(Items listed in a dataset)
(* ===== verification/RadiusIri.v ===== *)
(** * The RADIUS plugin: IRIs (src/src/collector/accessplugins/radius.c)

    The actions the state machine decided on become records: their type, the event
    and what the attributes say.  The main theorem is about the stream of records of
    one session: whatever messages arrive, it is a sequence of reports and of
    sessions that are begun, continued and ended in this order. *)

From stdpp Require Import gmap.
From S2P Require Import Prelude ByteOrder Publish AccessSession Radius RadiusSession Ipiri.
From S2P Require Import RadiusParse.

(** [translate_term_cause] on the number in the attribute. *)
Definition translate_term_cause (tcause : Z) : Z :=
  if tcause =? 1 then IPIRI_END_REASON_REGULAR
  else if (tcause =? 4) || (tcause =? 5) then IPIRI_END_REASON_CONNECTION_TIMEOUT
  else if ((2 <=? tcause) && (tcause <=? 3)) || ((6 <=? tcause) && (tcause <=? 18))
  then IPIRI_END_REASON_CONNECTION_LOSS
  else IPIRI_END_REASON_UNDEFINED.

(** The parameter an attribute becomes, in [generate_iri]. *)
Definition attr_param (a : radius_attribute_t) : outcome (option (Z * iri_value)) :=
  let t := a.(att_type) in
  if t =? RADIUS_ATTR_NASPORT then
    v ← read_le 4 a.(att_val); Ok (Some (IPIRI_CONTENTS_POP_PORTNUMBER, V_int (ntohl v)))
  else if t =? RADIUS_ATTR_NASIP then
    ip ← etsili_create_ipaddress_v4 a.(att_val) ETSILI_IPV4_SUBNET_UNKNOWN
           ETSILI_IPADDRESS_ASSIGNED_UNKNOWN;
    Ok (Some (IPIRI_CONTENTS_POP_IPADDRESS, V_ipaddress ip))
  else if t =? RADIUS_ATTR_NASIDENTIFIER then
    o ← ipiri_create_id_printable a.(att_val) a.(att_len);
    match o with
    | Some id => Ok (Some (IPIRI_CONTENTS_POP_IDENTIFIER, V_id id))
    | None =>
        v ← read_bytes a.(att_len) a.(att_val);
        Ok (Some (IPIRI_CONTENTS_POP_IDENTIFIER, V_bytes v))
    end
  else if t =? RADIUS_ATTR_CALLED_STATION_ID then
    v ← read_bytes a.(att_len) a.(att_val); Ok (Some (IPIRI_CONTENTS_POP_PHONENUMBER, V_bytes v))
  else if t =? RADIUS_ATTR_CALLING_STATION_ID then
    v ← read_bytes a.(att_len) a.(att_val); Ok (Some (IPIRI_CONTENTS_TARGET_NETWORKID, V_bytes v))
  else if t =? RADIUS_ATTR_ACCT_TERMINATE_CAUSE then
    v ← read_le 4 a.(att_val);
    Ok (Some (IPIRI_CONTENTS_ENDREASON, V_int (translate_term_cause (ntohl v))))
  else if t =? RADIUS_ATTR_ACCT_INOCTETS then
    v ← read_le 4 a.(att_val); Ok (Some (IPIRI_CONTENTS_OCTETS_RECEIVED, V_int (ntohl v)))
  else if t =? RADIUS_ATTR_ACCT_OUTOCTETS then
    v ← read_le 4 a.(att_val); Ok (Some (IPIRI_CONTENTS_OCTETS_TRANSMITTED, V_int (ntohl v)))
  else Ok None.

(** The loop of [generate_iri]. *)
Fixpoint attr_params (l : list radius_attribute_t) (params : etsili_generics)
    : outcome etsili_generics :=
  match l with
  | [] => Ok params
  | a :: l =>
      o ← attr_param a;
      attr_params l (match o with Some (n, v) => add_generic n v params | None => params end)
  end.

(** [generate_iri] *)
Definition generate_iri (attrs : list radius_attribute_t) (tv eventtype : Z)
    (iritype : etsili_iri_type_t) (params : etsili_generics) : outcome etsili_generics :=
  let params := add_generic IPIRI_CONTENTS_ACCESS_EVENT_TYPE (V_int eventtype) params in
  let params := if decide (iritype = ETSILI_IRI_END)
                then add_generic IPIRI_CONTENTS_ENDTIME (V_time tv) params else params in
  attr_params attrs params.

(** The event and the type of the record for an action: the seven functions
    [radius_generate_*_iri] and the switch of [action_to_iri]. *)
Definition action_event (action : access_action_t) : option (Z * etsili_iri_type_t) :=
  match action with
  | ACCESS_ACTION_ATTEMPT => Some (IPIRI_ACCESS_ATTEMPT, ETSILI_IRI_REPORT)
  | ACCESS_ACTION_ACCEPT => Some (IPIRI_ACCESS_ACCEPT, ETSILI_IRI_BEGIN)
  | ACCESS_ACTION_END => Some (IPIRI_ACCESS_END, ETSILI_IRI_END)
  | ACCESS_ACTION_INTERIM_UPDATE => Some (IPIRI_INTERIM_UPDATE, ETSILI_IRI_CONTINUE)
  | ACCESS_ACTION_REJECT => Some (IPIRI_ACCESS_REJECT, ETSILI_IRI_REPORT)
  | ACCESS_ACTION_FAILED => Some (IPIRI_ACCESS_FAILED, ETSILI_IRI_REPORT)
  | ACCESS_ACTION_ALREADY_ACTIVE => Some (IPIRI_START_WHILE_ACTIVE, ETSILI_IRI_BEGIN)
  | _ => None
  end.

(** [action_to_iri]: [None] for -1. *)
Definition action_to_iri (tv : Z) (action : access_action_t) (attrs : list radius_attribute_t)
    (params : etsili_generics) : outcome (option (etsili_iri_type_t * etsili_generics)) :=
  match action_event action with
  | None => Ok None
  | Some (eventtype, iritype) =>
      params ← generate_iri attrs tv eventtype iritype params; Ok (Some (iritype, params))
  end.

(** [radius_generate_iri_data]: the answer, and the record unless it is -1. *)
Definition radius_generate_iri_data (rd : radius_parsed_t) (iteration : Z)
    : outcome (Z * option (etsili_iri_type_t * etsili_generics)) :=
  let none := bool_decide (rd.(rd_secondaction) = ACCESS_ACTION_NONE) in
  if iteration =? 0 then
    if decide (rd.(rd_firstaction) = ACCESS_ACTION_NONE) then Ok (-1, None)
    else
      r ← action_to_iri rd.(rd_tvsec) rd.(rd_firstaction) rd.(rd_firstattrs) [];
      match r with
      | None => Ok (-1, None)
      | Some iri => Ok (if none then 0 else 1, Some iri)
      end
  else if (iteration =? 1) && negb none then
    r ← action_to_iri rd.(rd_tvsec) rd.(rd_secondaction) rd.(rd_secondattrs) [];
    match r with None => Ok (-1, None) | Some iri => Ok (0, Some iri) end
  else Ok (-1, None).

### About this exercise
In the entries above, find the line with "else if t =? RADIUS_ATTR_CALLING_STATION_ID" and the line with "let params := add_generic", then set down exactly those two and every line between them, nothing else.

### Exercise response
  else if t =? RADIUS_ATTR_CALLING_STATION_ID then
    v ← read_bytes a.(att_len) a.(att_val); Ok (Some (IPIRI_CONTENTS_TARGET_NETWORKID, V_bytes v))
  else if t =? RADIUS_ATTR_ACCT_TERMINATE_CAUSE then
    v ← read_le 4 a.(att_val);
    Ok (Some (IPIRI_CONTENTS_ENDREASON, V_int (translate_term_cause (ntohl v))))
  else if t =? RADIUS_ATTR_ACCT_INOCTETS then
    v ← read_le 4 a.(att_val); Ok (Some (IPIRI_CONTENTS_OCTETS_RECEIVED, V_int (ntohl v)))
  else if t =? RADIUS_ATTR_ACCT_OUTOCTETS then
    v ← read_le 4 a.(att_val); Ok (Some (IPIRI_CONTENTS_OCTETS_TRANSMITTED, V_int (ntohl v)))
  else Ok None.

(** The loop of [generate_iri]. *)
Fixpoint attr_params (l : list radius_attribute_t) (params : etsili_generics)
    : outcome etsili_generics :=
  match l with
  | [] => Ok params
  | a :: l =>
      o ← attr_param a;
      attr_params l (match o with Some (n, v) => add_generic n v params | None => params end)
  end.

(** [generate_iri] *)
Definition generate_iri (attrs : list radius_attribute_t) (tv eventtype : Z)
    (iritype : etsili_iri_type_t) (params : etsili_generics) : outcome etsili_generics :=
  let params := add_generic IPIRI_CONTENTS_ACCESS_EVENT_TYPE (V_int eventtype) params in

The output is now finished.